• What is needed
As the answer, set down the lines below from the one containing "From Stdlib Require Import" through the one containing "Definition code (c", exactly and inclusively, and no others.

• Available data
(** * auto_build.py: the build orchestration script, embedded in Rocq

    The pure helpers of [auto_build.py] (flag parsing, module resolution)
    are embedded as functions on strings.  The effectful part ([run],
    [execute_in_dir], the cleaners, [build_module] and [main]) is embedded
    in a trace-and-exception monad whose answers from the outside world
    (directory tests, exit statuses of the external commands) come from an
    oracle.

    Text is modelled by [string]: a sequence of 8-bit characters, read as
    the UTF-8 bytes of the Python text.  The character class of the
    pattern, [A-Z0-9_], is ASCII in Python too, and so is all that the
    flag parser returns.  [str.lower], [str.split] and [int] are embedded
    for ASCII text ([PyStr.is_ascii]), where they are exact; Python also
    lowers letters, splits at white space and reads digits outside ASCII,
    which the embedding does not.  A property that depends on one of the
    three at a text that is not the parser's carries the assumption that
    the text is ASCII.

    Threads are modelled by what the main thread does with them, in
    program order: it starts the background thread, submits futures to the
    pool, asks futures for their results, leaves the [with] block of the
    pool, joins the background thread.  Every other unit of work (the
    background thread, each future) is run on its own answers from the
    outside world; the order in which futures complete is part of those
    answers.  The facts of the Python runtime the model relies on:
    - [sys.exit] raises [SystemExit], which [except Exception] does not
      catch;
    - an exception raised by the target of a [threading.Thread] ends that
      thread only, and [Thread.join] returns normally afterwards;
    - a worker of the pool stores whatever the call raises in the future,
      and [Future.result] raises it again;
    - leaving [with ThreadPoolExecutor(...)] calls [shutdown(wait=True)],
      which runs every submitted call and waits for it;
    - at exit the interpreter waits for the threads that are not daemons. *)

From Stdlib Require Import String Ascii List Bool Arith ZArith Lia Permutation Sorted.
From Stdlib Require DecimalString.
Import ListNotations.

Local Open Scope list_scope.
Local Open Scope string_scope.

(** ** Characters and strings, as Python sees them *)

Module PyStr.

Definition code (c : ascii) : nat := nat_of_ascii c.

Definition in_range (lo hi : nat) (c : ascii) : bool :=
  ((lo <=? code c)%nat && (code c <=? hi)%nat)%bool.

Definition is_upper (c : ascii) : bool := in_range 65 90 c.
Definition is_digit (c : ascii) : bool := in_range 48 57 c.

(** [str.lower] on one ASCII character. *)
Definition lower_char (c : ascii) : ascii :=
  if is_upper c then ascii_of_nat (code c + 32) else c.

(** [s.lower()] for ASCII [s].  (Python lowers letters outside ASCII as
    well; bytes above 127 are left as they are here.) *)
Fixpoint lower (s : string) : string :=
  match s with
  | EmptyString => EmptyString
  | String c t => String (lower_char c) (lower t)
  end.

(** [s.replace(c, '')] for a one-character [c]. *)
Fixpoint remove_char (x : ascii) (s : string) : string :=
  match s with
  | EmptyString => EmptyString
  | String c t => if Ascii.eqb c x then remove_char x t else String c (remove_char x t)
  end.

(** [s.startswith(p)] *)
Definition startswith (s p : string) : bool := String.prefix p s.

(** [x in {...}] for a set display of string literals. *)
Definition in_set (x : string) (l : list string) : bool := existsb (String.eqb x) l.

(** [sep.join(l)] *)
Definition join (sep : string) (l : list string) : string := String.concat sep l.

(** [c.isspace()] for an ASCII character, the white space of
    [str.split()]: tab, line feed, vertical tab, form feed, carriage
    return, the four separators 0x1c..0x1f and the space. *)
Definition is_space (c : ascii) : bool :=
  in_range 9 13 c || in_range 28 32 c.

(** [s.split()] for ASCII [s]: the maximal runs of characters that are
    not white space.  [cur] holds the run being read, in reverse.  (Python
    also splits at the white space outside ASCII, such as U+00A0.) *)
Fixpoint split_aux (cur : list ascii) (s : string) : list string :=
  match s with
  | EmptyString =>
      match cur with [] => [] | _ => [string_of_list_ascii (rev cur)] end
  | String c t =>
      if is_space c
      then match cur with
           | [] => split_aux [] t
           | _ => string_of_list_ascii (rev cur) :: split_aux [] t
           end
      else split_aux (c :: cur) t
  end.

Definition split (s : string) : list string := split_aux [] s.

(** Truth value of a string: [not s] holds for the empty string. *)
Definition truthy (s : string) : bool :=
  match s with EmptyString => false | _ => true end.

Definition all_chars (p : ascii -> bool) (s : string) : bool :=
  forallb p (list_ascii_of_string s).

(** [s.isascii()]: every character of [s] is below 128. *)
Definition is_ascii (s : string) : bool := all_chars (fun c => (code c <? 128)%nat) s.

End PyStr.

(** ** The flag parser: [re.findall(r"-D([A-Z0-9_]+)", cxxflags)] *)

(** The character class [[A-Z0-9_]]. *)
Definition ident_char (c : ascii) : bool :=
  PyStr.is_upper c || PyStr.is_digit c || Ascii.eqb c "_".

(** The greedy [[A-Z0-9_]+]: the longest run of class characters at the
    head of [s], and what follows it. *)
Fixpoint span_ident (s : string) : string * string :=
  match s with
  | EmptyString => (EmptyString, EmptyString)
  | String c t =>
      if ident_char c
      then let (g, r) := span_ident t in (String c g, r)
      else (EmptyString, s)
  end.

(** One attempt of the pattern at the head of [s]: the group and the text
    after the match. *)
Definition match_at (s : string) : option (string * string) :=
  match s with
  | String a (String b t) =>
      if Ascii.eqb a "-" && Ascii.eqb b "D"
      then match span_ident t with
           | (EmptyString, _) => None
           | (g, r) => Some (g, r)
           end
      else None
  | _ => None
  end.

(** [re.findall]: scan from the left; at a match, keep the group and go on
    after the match; otherwise move one character on.  [fuel] bounds the
    number of scan steps. *)
Fixpoint findall (fuel : nat) (s : string) : list string :=
  match fuel with
  | O => []
  | S fuel' =>
      match match_at s with
      | Some (g, r) => g :: findall fuel' r
      | None =>
          match s with
          | EmptyString => []
          | String _ t => findall fuel' t
          end
      end
  end.

Definition get_flags (cxxflags : string) : list string :=
  findall (String.length cxxflags) cxxflags.

(** An identifier as the pattern's group can bind it. *)
Definition valid_ident (s : string) : bool :=
  PyStr.truthy s && PyStr.all_chars ident_char s.

(** ** The module resolver *)

Definition get_module_dir (flag : string) : string :=
  if PyStr.startswith flag "CUSTOM_MUTATOR_" then "custommutator"
  else if String.eqb flag "BITCOIN_CORE" then "modules/bitcoin"
  else "modules/" ++ PyStr.remove_char "_" (PyStr.lower flag).

Definition rust_nightly_flags : list string :=
  ["RUST_BITCOIN"; "RUST_MINISCRIPT"; "LDK"; "TINY_MINISCRIPT"; "RUSTBITCOINKERNEL"].

Definition needs_rust_nightly (flag : string) : bool :=
  PyStr.in_set flag rust_nightly_flags.

Definition sequential_flags : list string :=
  ["SECP256K1"; "BITCOINJ"; "LIGHTNING_KMP"].

Definition should_build_sequentially (flag : string) : bool :=
  PyStr.in_set flag sequential_flags || PyStr.startswith flag "CUSTOM_MUTATOR_".

(** ** Integers read from, and written to, text *)

Module PyInt.

(** The white space [int] skips at both ends of an ASCII text: tab, line
    feed, vertical tab, form feed, carriage return and the space.  The
    separators 0x1c..0x1f are not among them: [int] refuses them. *)
Definition is_space (c : ascii) : bool :=
  PyStr.in_range 9 13 c || (PyStr.code c =? 32)%nat.

Fixpoint lstrip (l : list ascii) : list ascii :=
  match l with
  | c :: t => if is_space c then lstrip t else l
  | [] => []
  end.

Definition strip (l : list ascii) : list ascii := rev (lstrip (rev (lstrip l))).

Definition digit_value (c : ascii) : Z := Z.of_nat (PyStr.code c - 48).

(** Decimal digits, single underscores allowed between two digits.
    [prev] tells whether the previous character was a digit. *)
Fixpoint digits (acc : Z) (prev : bool) (l : list ascii) : option Z :=
  match l with
  | [] => if prev then Some acc else None
  | c :: t =>
      if PyStr.is_digit c then digits (10 * acc + digit_value c) true t
      else if Ascii.eqb c "_" then (if prev then digits acc false t else None)
      else None
  end.

(** [sys.get_int_max_str_digits()], as the interpreter sets it when
    nothing configures it: [int] refuses a text with more digits. *)
Definition int_max_str_digits : nat := 4300.

(** A sign, then digits. *)
Definition signed (l : list ascii) : option Z :=
  match l with
  | c :: t =>
      if Ascii.eqb c "-" then option_map Z.opp (digits 0 false t)
      else if Ascii.eqb c "+" then digits 0 false t
      else digits 0 false (c :: t)
  | [] => None
  end.

(** [int(s)] in base ten for ASCII [s]: [None] stands for [ValueError].
    (Python also reads the decimal digits and skips the white space
    outside ASCII.) *)
Definition int (s : string) : option Z :=
  let body := strip (list_ascii_of_string s) in
  if (length (filter PyStr.is_digit body) <=? int_max_str_digits)%nat
  then signed body
  else None.

(** [str(n)], as an f-string formats an integer. *)
Definition str (n : Z) : string := DecimalString.NilZero.string_of_int (Z.to_int n).

End PyInt.

(** ** Effects: exceptions, the outside world, traces *)

(** The exceptions the script can meet.  [SystemExit] is what [sys.exit]
    raises: a [BaseException] that is not an [Exception].  [OSError] is
    what [subprocess.run] raises when the shell cannot be started in [cwd];
    [ValueError] is what [int] and the constructor of the thread pool
    raise on a bad argument. *)
Inductive exn : Type :=
| SystemExit (code : Z)
| OSError
| ValueError.

(** [isinstance(e, Exception)], the test of [except Exception]. *)
Definition is_Exception (e : exn) : bool :=
  match e with
  | SystemExit _ => false
  | OSError | ValueError => true
  end.

Inductive outcome (A : Type) : Type :=
| Returned (a : A)
| Raised (e : exn).

Arguments Returned {A} a.
Arguments Raised {A} e.

(** What [subprocess.run] hands back: [proc.returncode], [proc.stdout] and
    [proc.stderr] (the last two are read in quiet mode only). *)
Record CompletedProcess : Type := {
  returncode : Z;
  stdout : string;
  stderr : string
}.

Inductive spawned : Type :=
| Completed (proc : CompletedProcess)
| CannotStart.

(** What a unit of work does that the outside can see, in program order:
    - [Print], [PrintErr]: a line on standard output, on standard error;
    - [IsDir]: [Path(path).is_dir()] and its answer;
    - [Glob]: [Path("modules").glob("*/")] and the paths it yields;
    - [Subprocess]: [subprocess.run(cmd, cwd=cwd, shell=True, ...)] and
      what came of it;
    - [ThreadStart]: [seq_thread.start()], with the variables the target
      [run_sequential] captures;
    - [Submit]: [pool.submit(build_module, flag, quiet)], the [i]-th
      future;
    - [FutureResult]: [fut.result()] on the [i]-th future, and how it
      ended;
    - [PoolShutdown]: leaving the [with] block of the pool, which waits
      for every submitted future;
    - [ThreadJoin]: [seq_thread.join()];
    - [ExitJoin]: the interpreter, at exit, waiting for the background
      thread. *)
Inductive event : Type :=
| Print (line : string)
| PrintErr (line : string)
| IsDir (path : string) (answer : bool)
| Glob (found : list string)
| Subprocess (cmd : string) (cwd : option string) (quiet : bool) (res : spawned)
| ThreadStart (sequential : list string) (quiet : bool)
| Submit (i : nat) (flag : string) (quiet : bool)
| FutureResult (i : nat) (res : outcome unit)
| PoolShutdown
| ThreadJoin
| ExitJoin.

• Written solution
From Stdlib Require Import String Ascii List Bool Arith ZArith Lia Permutation Sorted.
From Stdlib Require DecimalString.
Import ListNotations.

Local Open Scope list_scope.
Local Open Scope string_scope.

(** ** Characters and strings, as Python sees them *)

Module PyStr.

Definition code (c : ascii) : nat := nat_of_ascii c.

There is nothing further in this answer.